(** X10. For a duration that is not negative, [formatTime] shows the whole
    seconds of the duration split into hours, minutes below 60 and seconds
    below 60, each field written by [padStart(2, '0')]. *)
Theorem formatTime_splits_seconds (ms : Q) :
  (0 <= ms)%Q ->
  exists h m s : Z,
    formatTime ms =
      (padStart2 (String_of_Z h) ++ ":" ++ padStart2 (String_of_Z m) ++ ":"
         ++ padStart2 (String_of_Z s))%string /\
    0 <= h /\ 0 <= m < 60 /\ 0 <= s < 60 /\
    h * 3600 + m * 60 + s = Qfloor (ms / 1000).
Proof.
  intros Hms.
  set (n := Qfloor (ms / 1000)).
  assert (Hn : 0 <= n).
  { change 0 with (Qfloor 0). apply Qfloor_resp_le.
    apply Qle_shift_div_l; [reflexivity | lra]. }
  assert (E60 : Math_floor (ms / 60000) = n / 60)
    by (apply (Qfloor_nested ms 60); lia).
  assert (E3600 : Math_floor (ms / 3600000) = n / 3600)
    by (apply (Qfloor_nested ms 3600); lia).
  exists (n / 3600), ((n / 60) mod 60), (n mod 60).
  split.
  - unfold formatTime. rewrite E60, E3600. fold n.
    unfold Math_floor. fold n.
    assert (Hn60 : 0 <= n / 60) by (apply Z.div_pos; [exact Hn | lia]).
    rewrite (Z.rem_mod_nonneg n 60), (Z.rem_mod_nonneg (n / 60) 60) by lia.
    reflexivity.
  - pose proof (Z.mod_pos_bound n 60 ltac:(lia)).
    pose proof (Z.mod_pos_bound (n / 60) 60 ltac:(lia)).
    pose proof (Z.div_mod n 60 ltac:(lia)).
    pose proof (Z.div_mod (n / 60) 60 ltac:(lia)).
    assert (n / 60 / 60 = n / 3600)
      by (rewrite Z.div_div; [reflexivity|lia|lia]).
    assert (0 <= n / 3600) by (apply Z.div_pos; [exact Hn | lia]).
    repeat split; lia.
Qed.

Lemma string_length_append (a b : string) :
  String.length (a ++ b) = (String.length a + String.length b)%nat.
Proof.
  induction a as [|c a IH]; cbn; [reflexivity | rewrite IH; reflexivity].
Qed.

Lemma padStart2_width (z : Z) :
  0 <= z < 100 -> String.length (padStart2 (String_of_Z z)) = 2%nat.
Proof.
  intros Hz.
  assert (C : forallb
                (fun k => (String.length
                             (padStart2 (String_of_Z (Z.of_nat k))) =? 2)%nat)
                (seq 0 100) = true) by (vm_compute; reflexivity).
  rewrite forallb_forall in C.
  specialize (C (Z.to_nat z)).
  rewrite Z2Nat.id in C by lia.
  apply Nat.eqb_eq, C, in_seq. lia.
Qed.

(** X11. For a duration from 0 up to, but not including, 100 hours the
    text of [formatTime] has exactly eight characters. *)
Theorem formatTime_width (ms : Q) :
  (0 <= ms)%Q -> (ms < 360000000)%Q ->
  String.length (formatTime ms) = 8%nat.
Proof.
  intros Hms Hlt.
  destruct (formatTime_splits_seconds ms Hms)
    as (h & m & s & E & Hh & Hm & Hs & Hsum).
  assert (Hn : Qfloor (ms / 1000) < 360000).
  { assert (B : (ms / 1000 < inject_Z 360000)%Q)
      by (apply Qlt_shift_div_r; [reflexivity | exact Hlt]).
    pose proof (Qfloor_le (ms / 1000)) as F.
    assert (A : (inject_Z (Qfloor (ms / 1000)) < inject_Z 360000)%Q)
      by (eapply Qle_lt_trans; eassumption).
    rewrite <- Zlt_Qlt in A. exact A. }
  rewrite E, !string_length_append.
  rewrite !padStart2_width by lia. reflexivity.
Qed.

(** X12. For a negative duration above -1000, as when a frame is stamped
    just before the session start, every field of [formatTime] is -1. *)
Theorem formatTime_just_negative (ms : Q) :
  (- (1000) <= ms)%Q -> (ms < 0)%Q ->
  formatTime ms = "-1:-1:-1"%string.
Proof.
  intros Hlo Hhi.
  assert (F : forall c : Q, (1000 <= c)%Q -> Math_floor (ms / c) = -1).
  { intros c Hc. apply Qfloor_unique.
    - apply Qle_shift_div_l; [lra|].
      change (inject_Z (-1)) with (- (1))%Q. nra.
    - apply Qlt_shift_div_r; [lra|].
      change (inject_Z (-1 + 1)) with 0%Q. lra. }
  unfold formatTime.
  rewrite (F 1000%Q), (F 60000%Q), (F 3600000%Q) by (discriminate).
  reflexivity.
Qed.
(** The author of the original post of a dataset *)
Definition author_of (spreadData : SpreadData.t) : string :=
  Tweet.authorId (SpreadData.originalTweet spreadData).

(** [x] is a finite non-negative number. *)
Definition finite_nonneg (x : num) : Prop :=
  match x with
  | Fin q => (0 <= q)%Q
  | _ => False
  end.

(** [x] is NaN or satisfies [P]. *)
Definition nan_or (P : num -> Prop) (x : num) : Prop := x = NaN \/ P x.

(** The node map while [buildNetworkGraph] runs: the source node of the
    author first, then spreaders only. *)
Definition map_ok (author : string) (m : list (string * NetworkNode.t)) : Prop :=
  exists n0 rest,
    m = (author, n0) :: rest /\
    NetworkNode.type n0 = source /\
    NetworkNode.influence n0 = 100%Z /\
    NetworkNode.accountId n0 = author /\
    Forall (fun kv => NetworkNode.type (snd kv) = spreader) rest.

Definition edges_ok (author : string) (edges : list NetworkEdge.t) : Prop :=
  Forall (fun e => NetworkEdge.target e = author) edges.

(** What holds of every cluster: at least three members, a finite
    non-negative coherence, and a suspicion score that is NaN or in the
    unit interval. *)
Definition cluster_ok (c : Cluster.t) : Prop :=
  3 <= length (Cluster.nodes c) /\
  finite_nonneg (Cluster.coherence c) /\
  nan_or in_unit (Cluster.suspicionScore c).
(** ** The restricted physical memory limit *)

Module MemoryBudget.

Record MEMORYSTATUSEX : Type := mkMS {
  dwMemoryLoad : Z;
  ullTotalPhys : Z;
  ullAvailPhys : Z;
  ullTotalPageFile : Z;
  ullAvailPageFile : Z;
  ullTotalVirtual : Z;
  ullAvailVirtual : Z
}.

(** The fields of JOBOBJECT_EXTENDED_LIMIT_INFORMATION the code reads;
    [LimitFlags] and [MaximumWorkingSetSize] are those of its
    [BasicLimitInformation]. *)
Record JOBOBJECT_EXTENDED_LIMIT_INFORMATION : Type := mkLimitInfo {
  LimitFlags : Z;
  MaximumWorkingSetSize : Z;
  ProcessMemoryLimit : Z;
  JobMemoryLimit : Z
}.

(** The values of the Windows SDK. *)
Definition JOB_OBJECT_LIMIT_WORKINGSET : Z := 1.
Definition JOB_OBJECT_LIMIT_PROCESS_MEMORY : Z := 256.
Definition JOB_OBJECT_LIMIT_JOB_MEMORY : Z := 512.

(** What the operating system answers to the calls of
    [GetRestrictedPhysicalMemoryLimit] and [GetPhysicalMemoryLimit]. *)
Record OS : Type := mkOS {
  LoadLibraryEx_kernel32 : bool;
  GetProcAddress_IsProcessInJob : bool;
  (* None: the call failed; Some in_job_p otherwise *)
  IsProcessInJob : option bool;
  GetProcAddress_K32GetProcessMemoryInfo : bool;
  GetProcAddress_QueryInformationJobObject : bool;
  QueryInformationJobObject : option JOBOBJECT_EXTENDED_LIMIT_INFORMATION;
  (* None: GlobalMemoryStatusEx returned FALSE *)
  GlobalMemoryStatusEx : option MEMORYSTATUSEX
}.

(** The calls that leave the process, and the store that publishes. *)
Inductive event : Type :=
| CallLoadLibraryEx
| CallGetProcAddress
| CallIsProcessInJob
| CallQueryInformationJobObject
| CallGlobalMemoryStatusEx
| CallFreeLibrary
| Publish (v : Z).

(** The globals; [GCGetProcessMemoryInfo] is [true] when the pointer is not
    null.  [events] is the history of the run, latest first. *)
Record State : Type := mkState {
  g_RestrictedPhysicalMemoryLimit : Z;
  g_UseRestrictedVirtualMemory : bool;
  GCGetProcessMemoryInfo : bool;
  events : list event
}.

Definition initial (b : Build) : State :=
  mkState (UINTPTR_MAX b) false false [].

Definition emit (st : State) (e : event) : State :=
  mkState (g_RestrictedPhysicalMemoryLimit st) (g_UseRestrictedVirtualMemory st)
    (GCGetProcessMemoryInfo st) (e :: events st).

Definition set_GCGetProcessMemoryInfo (st : State) (v : bool) : State :=
  mkState (g_RestrictedPhysicalMemoryLimit st) (g_UseRestrictedVirtualMemory st)
    v (events st).

Definition set_UseRestrictedVirtualMemory (st : State) (v : bool) : State :=
  mkState (g_RestrictedPhysicalMemoryLimit st) v (GCGetProcessMemoryInfo st)
    (events st).

Definition VolatileStore (st : State) (v : Z) : State :=
  mkState v (g_UseRestrictedVirtualMemory st) (GCGetProcessMemoryInfo st)
    (Publish v :: events st).

Definition GetProcessMemoryLoad (os : OS) (st : State)
  : result (MEMORYSTATUSEX * State) :=
  let st := emit st CallGlobalMemoryStatusEx in
  match GlobalMemoryStatusEx os with
  | Some ms => Ok (ms, st)
  | None => Fault AssertionFailed
  end.

(** The locals of [GetRestrictedPhysicalMemoryLimit] that live across the
    label [exit]; [hinstKernel32] is [true] when the handle is not 0. *)
Record Locals : Type := mkLocals {
  job_physical_memory_limit : Z;
  total_virtual : Z;
  total_physical : Z;
  hinstKernel32 : bool
}.

Definition has_flag (flags mask : Z) : bool := negb (Z.land flags mask =? 0).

--*--

* Exercise details
Each line of the data in which the string "CallGlobalMemoryStatusEx" appears needs to be copied.

* Reply to the exercise
| CallGlobalMemoryStatusEx
  let st := emit st CallGlobalMemoryStatusEx in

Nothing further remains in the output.